About four minutes into any run I decide to work on my personality instead.
we call em houseplants like thats where they belong but its just where we put em thats like if u threw me in the sewer & called me sewer boy
The older I get, the more my feet hurt. I guess it’s true… time wounds all heels.
Googles ‘why everyone hates self-made rich geniuses’
[taking girlfriend out]
her dad: have her back at a reasonable time
me: don’t worry sir *clicks seatbelt* i have her back all the time
her dad: propose
My 10 y/o daughter refused to eat the oatmeal I made her because it “tastes like wet cardboard” so I tried to be funny and asked her how she would know what wet cardboard tastes like.
10: Don’t ask. The pandemic was hard on all of us.
Me: Has anyone ever told you, you have the softest brown eyes?
Her: No. Besides, my eyes are blue.
Me: No wonder nobody’s ever told you…
that’s my husband on the left and me on the right
Me: I had a bad upbringing & now I’m worried I’ll be a terrible father
Therapist: how many kids do you have?
Me: like 3 I think
guys, i almost wrote an inspirational tweet what is happening
to a guy who shits on people’s lawns, everything looks like a lawn
Stranger man at the beach asked me, “Y’all got a boat?” I said we have three, but they’re old Fisher-Price models.
It took him a moment.
If you aren’t happy single, you won’t be happy taken. Real happiness comes from The Cheesecake Factory, not relationships.
Remembering the time my science teacher couldn’t detect my heartbeat and got angry at me as though I was deliberately withholding my pulse to bolster my goth credentials.
Accidentally took an adderall instead of an anti-depressant now I’m SUPER focused on my depression.
I remember when the History Channel actually played MUSIC!
INTERVIEWER: describe yourself with one adjective
ME: [from left side of room] pendulous
INTERVIEWER: huh?
ME: [from right side of room] you heard me
[first time]
HER: (handing me condom) Do you know how to put this on?
ME: They showed us in health class.
HER: Good.
ME: Okay, where’s the banana?
Just saw my Nana for what will probably be the last time. She’s very healthy but never wants to see me again.
I wish there was a way to keep in touch with dogs I meet outside of grocery stores.
Him: I hope I die first.
Her: Aww you can’t live without me?
Him: I don’t wanna deal with the paperwork.

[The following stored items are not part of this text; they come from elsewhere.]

(** * Qrack QEngine: measurement, probability and gate layer

    A shallow embedding of [src/qengine/qengine.cpp] together with the
    numeric configuration of [include/common/qrack_types.hpp].

    - Machine integers are values of [Z] with every wrap-around written
      out ([toCap], [toU32], [toInt]).
    - [real1] (float or double, chosen by the build) is an abstract
      carrier with the operations the engine uses.
    - The virtual methods of the engine that the file calls but does not
      define ([Prob], [Rand], [ApplyM], [Apply2x2], ...) are events of a
      finite interaction tree [Eng]; a [World] answers them. *)

From Stdlib Require Import ZArith List Lia Bool QArith Qcanon.
From Stdlib Require Import Ring.
From Stdlib Require Import Sorting.Sorted Sorting.Permutation.
From coqutil Require Import Z.bitblast.
Import ListNotations.

Local Open Scope Z_scope.

(* ================================================================= *)
(** ** Numeric configuration (qrack_types.hpp) *)

(** [bitCapInt] is an unsigned integer whose width is fixed by the build
    ([uint32_t], [uint64_t], [__uint128_t] or a boost integer of
    [1 << QBCAPPOW] bits).  [config.h], which selects it, is not part of
    the sources, so the width is a parameter; every choice the header
    offers has at least the 32 bits of [unsigned int]. *)
Class Config := {
  capBits : Z;
  capBits_lo : 32 <= capBits;
  (** the default value of the parameter [doForce] of the one-qubit
      [ForceM], declared in qengine.hpp (not part of the sources) *)
  doForceDefault : bool
}.

(** [real1] and the operations of it that qengine.cpp uses.  [rlt] and
    [rle] are the C++ comparisons [<] and [<=]; [real_of_int] is the
    implicit conversion of an integer literal. *)
Class Real1 := {
  real1 : Type;
  ZERO_R1 : real1;
  ONE_R1 : real1;
  radd : real1 -> real1 -> real1;
  rsub : real1 -> real1 -> real1;
  rmul : real1 -> real1 -> real1;
  rdiv : real1 -> real1 -> real1;
  rneg : real1 -> real1;
  rsqrt : real1 -> real1;
  rlt : real1 -> real1 -> bool;
  rle : real1 -> real1 -> bool;
  real_of_int : Z -> real1
}.

(** The identities of real arithmetic that the proofs below rely on.
    None of them is needed to define the engine. *)
Class Real1Laws (R : Real1) := {
  rlt_irrefl : forall x, rlt x x = false;
  rlt_zero_one : rlt ZERO_R1 ONE_R1 = true;
  rle_refl : forall x, rle x x = true;
  rle_trans : forall x y z, rle x y = true -> rle y z = true -> rle x z = true;
  rle_total : forall x y, rle x y = false -> rle y x = true;
  rsub_zero_r : forall x, rsub x ZERO_R1 = x;
  rsub_one_eq_zero : forall x, rsub ONE_R1 x = ZERO_R1 -> x = ONE_R1;
  radd_zero_l : forall x, radd ZERO_R1 x = x;
  radd_zero_r : forall x, radd x ZERO_R1 = x;
  rmul_zero_l : forall x, rmul ZERO_R1 x = ZERO_R1;
  rmul_one_l : forall x, rmul ONE_R1 x = x;
  rsqrt_one : rsqrt ONE_R1 = ONE_R1
}.

(** The ring identities of real arithmetic, with what [real1(2)],
    [ONE_R1 / 2] and [-ONE_R1 / 2] are in the ring.  They are used for
    the products of the gate matrices only. *)
Class Real1Ring (R : Real1) := {
  r1_ring : ring_theory ZERO_R1 ONE_R1 radd rmul rsub rneg (@eq real1);
  r1_two : real_of_int 2 = radd ONE_R1 ONE_R1;
  r1_half : rmul (real_of_int 2) (rdiv ONE_R1 (real_of_int 2)) = ONE_R1;
  r1_neg_half :
    rdiv (rneg ONE_R1) (real_of_int 2) = rneg (rdiv ONE_R1 (real_of_int 2))
}.

Module CInt.
Section WithConfig.
Context {cfg : Config}.

(** Conversion to [bitCapInt], to [unsigned int] and to [int] (32 bits,
    two's complement). *)
Definition toCap (z : Z) : Z := z mod 2 ^ capBits.
Definition toU32 (z : Z) : Z := z mod 2 ^ 32.
Definition toInt (z : Z) : Z := (z + 2 ^ 31) mod 2 ^ 32 - 2 ^ 31.

(** [a << k] at type [int], [unsigned int] and [bitCapInt].  C++ leaves a
    shift by the width or more undefined; the model then keeps the low
    bits of the mathematical shift, which are all zero. *)
Definition shl_int (a k : Z) : Z := toInt (Z.shiftl a k).
Definition shl_uint (a k : Z) : Z := toU32 (Z.shiftl a k).
Definition shl_cap (a k : Z) : Z := toCap (Z.shiftl a k).

(** [~a] at type [bitCapInt]. *)
Definition not_cap (a : Z) : Z := toCap (Z.lnot a).

(** Number of loop iterations that always suffices for a loop that
    clears one bit of a [bitCapInt] per iteration. *)
Definition bitFuel : nat := Z.to_nat capBits.

End WithConfig.
End CInt.
Import CInt.

(* ================================================================= *)
(** ** QEngine::ProbMaskAll, the integer part *)

Section MaskEnumeration.
Context {cfg : Config}.
(** [if _, ok := wordBuffer[word]; !ok && len(wordBuffer) >= MAX { flush;
    wordBuffer = make(map[string]int) }]. *)
Definition makeRoom (MAX_WORDS_IN_MEMORY : nat) (w : string)
    (buf : Table.t) (out : run) : Table.t * run :=
  if decide (buf !! w = None /\ (MAX_WORDS_IN_MEMORY <= size buf)%nat)
  then (∅, flushBufferToWriter buf out)
  else (buf, out).

Section WithMax.

Variable MAX_WORDS_IN_MEMORY : nat.

(** One iteration of [for h.Len() > 0]. *)
Definition step (st : state) : state :=
  match heap.Pop (h st) with
  | None => st
  | Some (entry, hp) =>
      let '(buf, out) :=
        makeRoom MAX_WORDS_IN_MEMORY (word entry) (wordBuffer st) (writer st) in
      let buf' := Table.incr buf (word entry) (count entry) in
      let '(rs, hp') := scanPush (fileIdx entry) (readers st) hp in
      mkState rs hp' buf' out
  end.

(** [for h.Len() > 0 { ... }], at most [fuel] iterations. *)
Fixpoint loop (fuel : nat) (st : state) : state :=
  match fuel with
  | O => st
  | S f =>
      if decide (0 < fileEntryHeap.Len (h st))%nat then loop f (step st)
      else st
  end.

(** Each iteration pops one entry and pushes at most one, read from a
    scanner: the entries in the heap and the unread lines bound the number
    of iterations. *)
Definition measure (st : state) : nat :=
  (length (h st) + length (concat (readers st)))%nat.

(** [mergeBatch]: the content of the merged file. *)
Definition mergeBatch (tempFiles : list run) : run :=
  let '(rs, hp) := openAll tempFiles in
  let st0 := mkState rs hp ∅ [] in
  let st := loop (measure st0) st0 in
  if decide (0 < size (wordBuffer st))%nat
  then flushBufferToWriter (wordBuffer st) (writer st)
  else writer st.
(** * The plugin manager of Oni (browser/src/Plugins/PluginManager.ts)

    A shallow embedding of the class [PluginManager]: the values a plugin
    response is made of, the effects the manager has on its collaborators
    (UI, Neovim instance, channel, console, timers, its own event emitter),
    and its methods as computations over the manager's fields. *)

From Stdlib Require Import String ZArith List Bool DecimalString.
Import ListNotations.
Open Scope string_scope.
Set Warnings "-register-all".

(** ** JavaScript values

    [pluginResponse] is typed [any]; a response is a tree of plain data.
    Numbers are the integers (line and column numbers, versions, delays);
    objects are the lists of their own properties, the first binding of a
    key being the one that is read. *)

Module Js.

Inductive value : Type :=
| VUndefined
| VNull
| VBool (b : bool)
| VNum (n : Z)
| VStr (s : string)
| VArr (elements : list value)
| VObj (properties : list (string * value)).

Inductive Error : Type := TypeError.

(** The completion of an expression: it has a value or it throws. *)
Inductive completion (A : Type) : Type :=
| Return (a : A)
| Throw (e : Error).
Arguments Return {A} a.
Arguments Throw {A} e.

Definition nullish (v : value) : bool :=
  match v with
  | VUndefined | VNull => true
  | _ => false
  end.

Fixpoint lookup (k : string) (ps : list (string * value)) : value :=
  match ps with
  | [] => VUndefined
  | (k', v) :: rest => if String.eqb k k' then v else lookup k rest
  end.

Definition has_own (k : string) (ps : list (string * value)) : bool :=
  existsb (fun p => String.eqb k (fst p)) ps.

(** [v.k] where [v] is neither [undefined] nor [null].  None of the names
    this file reads is a property that primitives or arrays inherit. *)
Definition own_prop (v : value) (k : string) : value :=
  match v with
  | VObj ps => lookup k ps
  | _ => VUndefined
  end.

(** [v.k]: a TypeError on [undefined] and [null]. *)
Definition get_prop (v : value) (k : string) : completion value :=
  if nullish v then Throw TypeError else Return (own_prop v k).

(** [!!v] *)
Definition truthy (v : value) : bool :=
  match v with
  | VUndefined | VNull => false
  | VBool b => b
  | VNum n => negb (Z.eqb n 0)
  | VStr s => negb (String.eqb s "")
  | VArr _ | VObj _ => true
  end.

(** [a === b].  Every use in this file has a string literal or a field of
    the typed event context on the right, so two objects never meet. *)
Definition strict_equals (a b : value) : bool :=
  match a, b with
  | VUndefined, VUndefined => true
  | VNull, VNull => true
  | VBool x, VBool y => Bool.eqb x y
  | VNum x, VNum y => Z.eqb x y
  | VStr x, VStr y => String.eqb x y
  | _, _ => false
  end.

Definition string_of_Z (n : Z) : string :=
  NilZero.string_of_int (Z.to_int n).

(** [Number.isSafeInteger(n)]: the integers a JavaScript number holds
    exactly, up to [Number.MAX_SAFE_INTEGER] in size.  These are the
    numbers JavaScript prints as their decimal digits; larger ones are
    rounded, and from 10^21 on printed with an exponent. *)
Definition safeInteger (n : Z) : bool :=
  Z.leb (- 9007199254740991)%Z n && Z.leb n 9007199254740991%Z.

(** Every number in the value is a safe integer. *)
Fixpoint safeNumbers (v : value) : bool :=
  match v with
  | VNum n => safeInteger n
  | VArr xs => forallb safeNumbers xs
  | VObj ps => forallb (fun p => safeNumbers (snd p)) ps
  | _ => true
  end.

(** The conversion [+] applies to the right operand of ["..." + v].  An
    object whose own [toString] is data has no primitive value.  A number
    is converted to its decimal digits, which is JavaScript's conversion
    of a safe integer; what is stated of converted numbers is stated of
    values with [safeNumbers]. *)
Fixpoint ToString (v : value) : completion string :=
  match v with
  | VUndefined => Return "undefined"
  | VNull => Return "null"
  | VBool true => Return "true"
  | VBool false => Return "false"
  | VNum n => Return (string_of_Z n)
  | VStr s => Return s
  | VArr xs =>
      (fix join (l : list value) : completion string :=
         match l with
         | [] => Return ""
         | x :: rest =>
             let element :=
               match x with
               | VUndefined | VNull => Return ""
               | _ => ToString x
               end in
             match element with
             | Throw e => Throw e
             | Return s =>
                 match rest with
                 | [] => Return s
                 | _ :: _ =>
                     match join rest with
                     | Throw e => Throw e
                     | Return r => Return (s ++ "," ++ r)
                     end
                 end
             end
         end) xs
  | VObj ps =>
      if has_own "toString" ps then Throw TypeError
      else Return "[object Object]"
  end.

(** [{...base, k: v}]: an existing key keeps its place. *)
Fixpoint set_prop (k : string) (v : value) (ps : list (string * value))
  : list (string * value) :=
  match ps with
  | [] => [(k, v)]
  | (k', v') :: rest =>
      if String.eqb k k' then (k, v) :: rest
      else (k', v') :: set_prop k v rest
  end.

(** [{...base, ...extra}] *)
Definition spread (base extra : list (string * value))
  : list (string * value) :=
  fold_left (fun acc p => set_prop (fst p) (snd p) acc) extra base.

End Js.
Import Js.

(** ** Capabilities (./Api/Capabilities)

    The module is imported by the plugin manager and is not part of this
    file. *)

Module Capabilities.

Record Capabilities : Type := {
  languageService : option (list string);
  subscriptions : option (list string)
}.

Record PluginFilter : Type := {
  fileType : string;
  requiredCapabilities : Capabilities;
  isLanguageServiceRequired : bool
}.

(** Modelled from the spec: [createPluginFilter] of ./Api/Capabilities.  It
    is called with a file type, the required capabilities and whether a
    language service match is required; the filter is the record of these
    three. *)
Definition createPluginFilter (ft : string) (required : Capabilities)
    (lsRequired : bool) : PluginFilter :=
  {| fileType := ft;
     requiredCapabilities := required;
     isLanguageServiceRequired := lsRequired |}.

(** Modelled from the spec: what a plugin declares, which ./Plugin and
    ./Api/Capabilities define: its subscriptions, the language service
    features it implements, and the file types it is scoped to ([None] for
    every file type). *)
Record PluginCapabilities : Type := {
  pluginSubscriptions : list string;
  pluginLanguageService : list string;
  pluginFileTypes : option (list string)
}.

Definition declares (names : list string) (name : string) : bool :=
  existsb (String.eqb name) names.

Definition inScope (p : PluginCapabilities) (ft : string) : bool :=
  match pluginFileTypes p with
  | None => true
  | Some fts => declares fts ft
  end.

(** Modelled from the spec: the capability filter [matches] of
    ./Api/Capabilities, which is not part of this file.  A subscription
    requirement is met iff the plugin's subscription set contains its name;
    a language service requirement is met iff the plugin declares that
    capability and the file type is in the plugin's scope. *)
Definition matches (p : PluginCapabilities) (f : PluginFilter) : bool :=
  let required := requiredCapabilities f in
  match subscriptions required with
  | None => true
  | Some subs => forallb (declares (pluginSubscriptions p)) subs
  end
  &&
  match languageService required with
  | None => true
  | Some caps =>
      forallb (declares (pluginLanguageService p)) caps
      && inScope p (fileType f)
  end.

End Capabilities.

(** ** The manager's collaborators and fields *)

Module PluginManager.

Import Capabilities.

Record IBufferInfo : Type := {
  lines : list string;
  version : Z;
  fileName : string
}.

(** [Oni.EventContext], with the fields this file reads. *)
Record EventContext : Type := {
  bufferFullPath : string;
  line : Z;
  column : Z;
  byte : Z;
  filetype : string;
  bufferVersion : Z
}.

(** The context as the object that travels in a message. *)
Definition contextValue (c : EventContext) : value :=
  VObj [("bufferFullPath", VStr (bufferFullPath c));
        ("line", VNum (line c));
        ("column", VNum (column c));
        ("byte", VNum (byte c));
        ("filetype", VStr (filetype c));
        ("version", VNum (bufferVersion c))].

(** [this._lastEventContext] as a value: [undefined] before the first
    event. *)
Definition optContextValue (c : option EventContext) : value :=
  match c with
  | None => VUndefined
  | Some c => contextValue c
  end.

(** ./../Config: the keys read here, polled at each decision. *)
Record Config : Type := {
  quickInfoEnabled : bool;
  completionsEnabled : bool;
  quickInfoDelay : Z
}.

Inductive INeovimInstance : Type := NeovimInstance (id : nat).

Record State : Type := {
  _lastEventContext : option EventContext;
  _lastBufferInfo : option IBufferInfo;
  _neovimInstance : option INeovimInstance;
  _plugins : list string
}.

Definition initialState : State :=
  {| _lastEventContext := None;
     _lastBufferInfo := None;
     _neovimInstance := None;
     _plugins := [] |}.

Inductive UICall : Type :=
| hideQuickInfo
| showQuickInfo (info documentation : value)
| showCompletions (payload : value)
| setDetailedCompletionEntry (details : value).

(** The closures handed to [setTimeout], each with the response it
    captured. *)
Inductive Callback : Type :=
| ShowQuickInfoLater (pluginResponse : value)
| HideQuickInfoLater
| ShowCompletionsLater (pluginResponse : value)
| SetDetailedCompletionEntryLater (pluginResponse : value).

Inductive Effect : Type :=
| UI (call : UICall)
| NeovimCommand (command : string)
| Emit (name : string) (args : list value)
| ChannelSend (message : value) (filter : option PluginFilter)
| ConsoleLog (message : string)
| SetTimeout (callback : Callback) (delay : Z).

(** ** Computations: fields, effects in order, exceptions

    An exception ends the computation; the fields written and the effects
    made before it stay. *)

Record Outcome (A : Type) : Type := {
  result : completion A;
  final : State;
  trace : list Effect
}.
Arguments result {A} o.
Arguments final {A} o.
Arguments trace {A} o.

Definition M (A : Type) : Type := State -> Outcome A.

Definition ret {A} (a : A) : M A :=
  fun s => {| result := Return a; final := s; trace := [] |}.

Definition bind {A B} (m : M A) (f : A -> M B) : M B :=
  fun s =>
    match m s with
    | {| result := Throw e; final := s1; trace := t1 |} =>
        {| result := Throw e; final := s1; trace := t1 |}
    | {| result := Return a; final := s1; trace := t1 |} =>
        match f a s1 with
        | {| result := r; final := s2; trace := t2 |} =>
            {| result := r; final := s2; trace := t1 ++ t2 |}
        end
    end.

Definition lift {A} (c : completion A) : M A :=
  fun s => {| result := c; final := s; trace := [] |}.

Definition read {A} (field : State -> A) : M A :=
  fun s => {| result := Return (field s); final := s; trace := [] |}.

Definition write (update : State -> State) : M unit :=
  fun s => {| result := Return tt; final := update s; trace := [] |}.

Definition perform (e : Effect) : M unit :=
  fun s => {| result := Return tt; final := s; trace := [e] |}.

Declare Scope js_scope.
Delimit Scope js_scope with js.
Notation "x <- m ;; k" := (bind m (fun x => k))
  (at level 61, m at next level, right associativity) : js_scope.
Notation "m ;; k" := (bind m (fun _ => k))
  (at level 61, right associativity) : js_scope.
Open Scope js_scope.

Definition throw {A} (e : Error) : M A := lift (Throw e).

(** [a && b] on computations: [b] runs only when [a] is true. *)
Definition andThen (a b : M bool) : M bool :=
  x <- a ;; if x then b else ret false.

Couples that stay fit together don’t trust each other enough to go to the gym alone
People to panhandlers: Get a job, you lazy bum
People to ducks: Who has free bread for you? Is it me? Yes, it is
I found a few packages of paper towels at the grocery store today, so I looked around to see if I was being punk’d.
If I ever get a dog I’m going to teach him how to fetch useful things like tv remotes, iPhones and men who like red wine.
Gonna swing by church later and see if anybody gave up anything I want.